August 29th, 2010
08:06 PM ET
A fire at the future site of a mosque in Murfreesboro, Tennessee, is under investigation but "you can reasonably make the assumption" that it was arson, an FBI spokesman told CNN Sunday.
"The evidence is being analyzed to see what the origin of the fire was," Keith Moses, an assistant special agent with the FBI in Nashville, told CNN Sunday. "We have to follow the facts."
The fire, which struck early Saturday morning at the future site of the Islamic Center of Murfreesboro, is under investigation by the FBI, the Bureau of Alcohol, Tobacco, Firearms and Explosives and the Rutherford County Sheriff's Office.
The fire consumed an earth mover and damaged three other vehicles, according to Camie Ayash, a spokesperson for the mosque. Ayash said that the Mufreesboro Fire Department told her that the vehicles had been doused with an accelerant.
Accelerants are substances that help start or spread fires.
A call to the Mufreesboro Fire Department on Sunday evening was not answered.
"It really put fear into the community," Ayash said.

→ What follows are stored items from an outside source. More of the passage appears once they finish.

(* ===== verification/Chain.v ===== *)
(** * Chain: a cell through a whole circuit, there and back

    The composition of the client's [Circuit] with the relays' [Hop]s of
    Onion.v: the client seals, every relay peels one layer and puts the next
    link's identifier on the cell, the exit opens the last layer; a reply gains
    one layer per relay and the client strips them all. *)

From Stdlib Require Import Strings.Byte Strings.String.
From S2P Require Import Prelude Effects Crypto C25519 Toy Cell Onion.

(** ** Definitions *)

(** A cell with a valid header of kind data. *)
Definition data_cell (circuit counter : Z) (body : bytes) : bytes :=
  Version :: KindData :: be 8 circuit ++ be 8 counter ++ body.

Definition data_aad (counter : Z) (index : nat) : bytes :=
  [Version; KindData] ++ be 8 counter ++ [byte_of_Z (Z.of_nat index)].

(** From hop [i], [n] relays peel the cell and send it on over the next link. *)
Fixpoint travel (hs : list Hop) (links : list Z) (i n : nat) (cell : Cell) : M Cell :=
  match n with
  | O => retM cell
  | S m => let! out := Peel (hs !!! i) cell in
           travel hs links (S i) m (SetCircuit (links !!! S i) out)
  end.

(** The cell through all the relays, and opened by the last one. *)
Definition deliver (hs : list Hop) (links : list Z) (cell : Cell) : M (bytes * bool) :=
  let! last := travel hs links 0 (length hs - 1) cell in
  OpenLast (hs !!! (length hs - 1)%nat) last.

(** The hops [i - 1], ..., [0] put their layers on a cell going back. *)
Fixpoint return_trip (hs : list Hop) (links : list Z) (i : nat) (cell : Cell) : M Cell :=
  match i with
  | O => retM cell
  | S j => let! out := Wrap (hs !!! j) cell (links !!! j) in return_trip hs links j out
  end.
Definition ParseMirror (raw : bytes) : res (list MirrorEntry) :=
  match decode_mirror raw with
  | None => Err (Sentinel pki_ErrFormat)
  | Some items =>
      let? _ := checkMirror items in
      if negb (bool_decide (mirror_json items = raw)) then Err (Sentinel pki_ErrFormat) else Ok items
  end.

(** ** Evaluation: the rosters of the code's own test *)

Definition test_anchor : Anchor := {| an_Suite := SuiteC25519; an_Pub := replicate 32 x07 |}.
Definition test_node (n : string) : RosterNode := {| rn_Name := str n; rn_Addr := str n ++ str ".jimichi.svc:9000" |}.
Definition test_roster : Roster := {| ro_Anchor := test_anchor; ro_Nodes := [test_node "relay-1"; test_node "relay-2"] |}.

Definition roster_text (nodes : string) : bytes :=
  unq "{'anchor':'" ++ Anchor_String test_anchor ++ unq "','nodes':[" ++ unq nodes ++ unq "]}".

Example roster_round : ParseRoster (Roster_Marshal test_roster) = Ok test_roster.
Proof. vm_compute. reflexivity. Qed.

Example rosters_refused : map (fun s => ParseRoster (roster_text s))
  ["{'name':'r-1','addr':'r-1:9000'}, {'name':'r-2','addr':'r-2:9000'}"; ""; "{'addr':'r-1:9000','name':'r-1'}";
   "{'Name':'r-1','addr':'r-1:9000'}"; "{'name':'R_1','addr':'r-1:9000'}"; "{'name':'r-1','addr':'r-1'}";
   "{'name':'r-1','addr':'a@r-1:9000'}"; "null"; "{'name':'r-1','addr':'r-1:9000','note':''}"]%string
  = replicate 9 (Err (Sentinel pki_ErrFormat)).
Proof. vm_compute. reflexivity. Qed.

Example rosters_repeated : map (fun s => ParseRoster (roster_text s))
  ["{'name':'r-1','addr':'r-1:9000'},{'name':'r-1','addr':'r-2:9000'}";
   "{'name':'r-1','addr':'r-1:9000'},{'name':'r-2','addr':'r-1:9000'}"]%string
  = replicate 2 (Err (Sentinel pki_ErrDuplicate)).
Proof. vm_compute. reflexivity. Qed.

(** ** Texts *)

Lemma addr_char_plain c : addr_char c = true -> plain c = true.
Proof. by destruct c. Qed.

Lemma addr_chars_plain l : forallb addr_char l = true -> forallb plain l = true.
Proof. rewrite !forallb_forall. intros H c Hc. apply addr_char_plain. auto. Qed.

Lemma ValidAddr_plain a : ValidAddr a = true -> forallb plain a = true.
Proof. intros H. by apply addr_chars_plain, valid_addr_safe. Qed.

Lemma ValidName_plain s : ValidName s = true -> forallb plain s = true.
Proof.
  unfold ValidName. destruct (_ || _); [discriminate|]. rewrite !forallb_forall. intros H c Hc.
  apply addr_char_plain. unfold addr_char. by rewrite (H c Hc).
Qed.

Lemma Anchor_String_plain a : anchor_wf a = true -> forallb plain (Anchor_String a) = true.
Proof.
  unfold anchor_wf, Anchor_String. rewrite andb_true_iff. intros [Hk _].
  rewrite forallb_app. cbn [forallb]. rewrite b64_plain, andb_true_r.
  destruct (known_cases _ Hk) as [-> | ->]; reflexivity.
Qed.

Definition node_wf (n : RosterNode) : bool := ValidName (rn_Name n) && ValidAddr (rn_Addr n).

Lemma two_members (k1 k2 : string) v1 v2 : forallb plain (str k1) = true -> forallb plain (str k2) = true ->
  value_text v1 -> value_text v2 ->
  value_text (write_object [(k1, v1); (k2, v2)]) /\
  object_of (write_object [(k1, v1); (k2, v2)]) = Some [(str k1, v1); (str k2, v2)].
Proof.
  intros H1 H2 V1 V2.
  assert (Hk : Forall (fun m => forallb plain (str (fst m)) = true) [(k1, v1); (k2, v2)]) by (repeat constructor; done).
  assert (Hv : Forall (fun m => value_text (snd m)) [(k1, v1); (k2, v2)]) by (repeat (constructor; [done|]); constructor).
  split; [by apply write_object_text | by rewrite object_of_write].
Qed.

Lemma node_json_text n : node_wf n = true -> value_text (node_json n).
Proof.
  unfold node_wf. rewrite andb_true_iff. intros [Hn Ha].
  apply two_members; try done; apply quote_text; [by apply ValidName_plain | by apply ValidAddr_plain].
Qed.

Lemma node_of_json old n : node_wf n = true -> node_of old (node_json n) = Some n.
Proof.
  unfold node_wf. rewrite andb_true_iff. intros [Hn%ValidName_plain Ha%ValidAddr_plain]. unfold node_of, node_json.
  rewrite (proj2 (two_members "name" "addr" _ _ eq_refl eq_refl (quote_text _ Hn) (quote_text _ Ha))).
  unfold decode_fields. cbn [foldl fst snd]. unfold set_node.
  change (named "name" (str "name")) with true. change (named "name" (str "addr")) with false.
  change (named "addr" (str "addr")) with true. cbv beta iota.
  rewrite string_of_quote by done. cbn [option_map]. rewrite string_of_quote by done. by destruct n.
Qed.

Lemma decode_nodes_json nodes : forallb node_wf nodes = true -> decode_nodes [] (map node_json nodes) = Some nodes.
Proof.
  induction nodes as [|n nodes IH]; [done|]. cbn [forallb map decode_nodes]. intros [Hn H]%andb_true_iff.
  cbn [head default tail]. by rewrite node_of_json, IH.
Qed.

"Our children are heartbroken," she said. "When we broke ground a few weeks ago, they could see the new Islamic center as something that was tangible, something that was going to happen."
"Now someone had so much hatred to rip the joy out of their hearts," she said.
The Islamic Center of Murfreesboro has existed in the Murfreesboro area for over a decade, according to its website, and currently meets about a mile from the site of the future mosque.
The congregation purchased a 15-acre plot in 2009 and announced plans for a center that will include a mosque, educational facilities, a gym, cemetery, and various recreational areas, including tracks, pavilions and a playground.
The project has provoked controversy in Murfreesboro, about 35 miles southeast of Nashville, and statewide.
In July, several hundred opponents of the mosque staged a march against the project. Some objected to Islam itself, carrying signs like "MOSQUE LEADERS SUPPORT KILLING CONVERTS," while others opposed the project for environmental reasons.
Last month, Tennessee Lt. Gov. Ron Ramsey publicly criticized the project. "You could even argue whether being a Muslim is actually a religion, or is it a nationality, way of life, a cult, whatever you want to call it," Ramsey, then a candidate for Tennessee governor, said at a rally.
Ramsey placed third in Tennessee's Republican primaries earlier this month.